─── Data provided

Lemma listener_follows_system_iff_unset_witness :
  let w := mount (mkBrowser {["theme" := "light"]} ∅ false false) in
  listening (browser w) = true
  ∧ themeStore (browser w)
  ∧ listenerFollowsSystemIffUnset true w
  ∧ listenerFollowsSystemIffUnset true (mount (mkBrowser ∅ ∅ false false)).
Proof.
  cbv zeta.
  assert (Hlight : themeStore
                     (browser (mount (mkBrowser {["theme" := "light"]} ∅
                                                false false))))
    by (right; left; reflexivity).
  assert (Hnone : themeStore (browser (mount (mkBrowser ∅ ∅ false false))))
    by (left; reflexivity).
  split; [reflexivity|]. split; [exact Hlight|]. split.
  - exact (listener_follows_system_iff_unset true
             (mount (mkBrowser {["theme" := "light"]} ∅ false false))
             eq_refl Hlight).
  - exact (listener_follows_system_iff_unset true
             (mount (mkBrowser ∅ ∅ false false)) eq_refl Hnone).
Defined.

(** The component keeps the persisted preference within the
    specification's: a theme click leaves the key absent, ["light"] or
    ["dark"], and neither mounting nor a system change writes it. *)
Lemma theme_store_kept (ev : Event) (w : World) :
  themeStore (browser (clickTheme Light w))
  ∧ themeStore (browser (clickTheme Dark w))
  ∧ themeStore (browser (clickTheme System w))
  ∧ (themeStore (browser w) -> themeStore (browser (handle ev w)))
  ∧ (∀ b, themeStore b -> themeStore (browser (mount b))).
Proof.
  assert (Hclick : ∀ mode, themeStore (browser (clickTheme mode w))).
  { intros mode. unfold themeStore, clickTheme, handleThemeChange.
    destruct mode;
      cbn [modeName String.eqb Ascii.eqb Bool.eqb browser classList_toggle
           setItem removeItem localStorage];
      rewrite ?lookup_insert_eq, ?lookup_delete_eq; auto. }
  split; [apply Hclick|]. split; [apply Hclick|]. split; [apply Hclick|].
  split.
  - intros Hstore. destruct ev as [mode | dark']; cbn [handle];
      [apply Hclick|].
    unfold themeStore, systemSchemeChange, handleChange in *. cbv zeta.
    cbn [listening localStorage browser].
    destruct (listening (browser w)); [|exact Hstore].
    destruct (negb _); exact Hstore.
  - intros b Hstore. exact Hstore.
Qed.

End AppearanceFacts.

(* ===================================================================== *)
(** * Concrete runs                                                      *)
(* ===================================================================== *)

Section Runs.
Import Js JsDate LocationManager Sample.

(** [parseFloat] against the literals of the source text. *)
Example parseFloat_12_34 : parseFloat "12.34" = literal 12.34.
Proof. vm_compute. reflexivity. Qed.

Example parseFloat_56_78 : parseFloat "56.78" = literal 56.78.
Proof. vm_compute. reflexivity. Qed.

Example parseFloat_prefix : parseFloat "  -7.5e1px" = literal (-75).
Proof. vm_compute. reflexivity. Qed.

Example parseFloat_fixed6 : parseFloat "24.817000" = literal 24.817.
Proof. vm_compute. reflexivity. Qed.

Example parseFloat_empty : parseFloat "" = NaN.
Proof. reflexivity. Qed.

Example parseFloat_dot : parseFloat "." = NaN.
Proof. reflexivity. Qed.

Example parseFloat_open_exponent : parseFloat "3e+" = literal 3.
Proof. vm_compute. reflexivity. Qed.

(** Known dates: the epoch was a Thursday, the day before it the last
    day of 1969, and 29 February 2000 a Tuesday. *)
Example epoch_date :
  toDateString (fun _ => 0) (Some 0) = DateText 4 0 1 1970.
Proof. reflexivity. Qed.

Example before_epoch_date :
  toDateString (fun _ => 0) (Some (-1)) = DateText 3 11 31 1969.
Proof. reflexivity. Qed.

Example leap_day_date :
  toDateString (fun _ => 0) (Some 951782400000) = DateText 2 1 29 2000.
Proof. reflexivity. Qed.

──────

What to do =
Wherever the word "Hlight" appears in the entries above, copy that line.

Response =
  assert (Hlight : themeStore
  split; [reflexivity|]. split; [exact Hlight|]. split.
             eq_refl Hlight).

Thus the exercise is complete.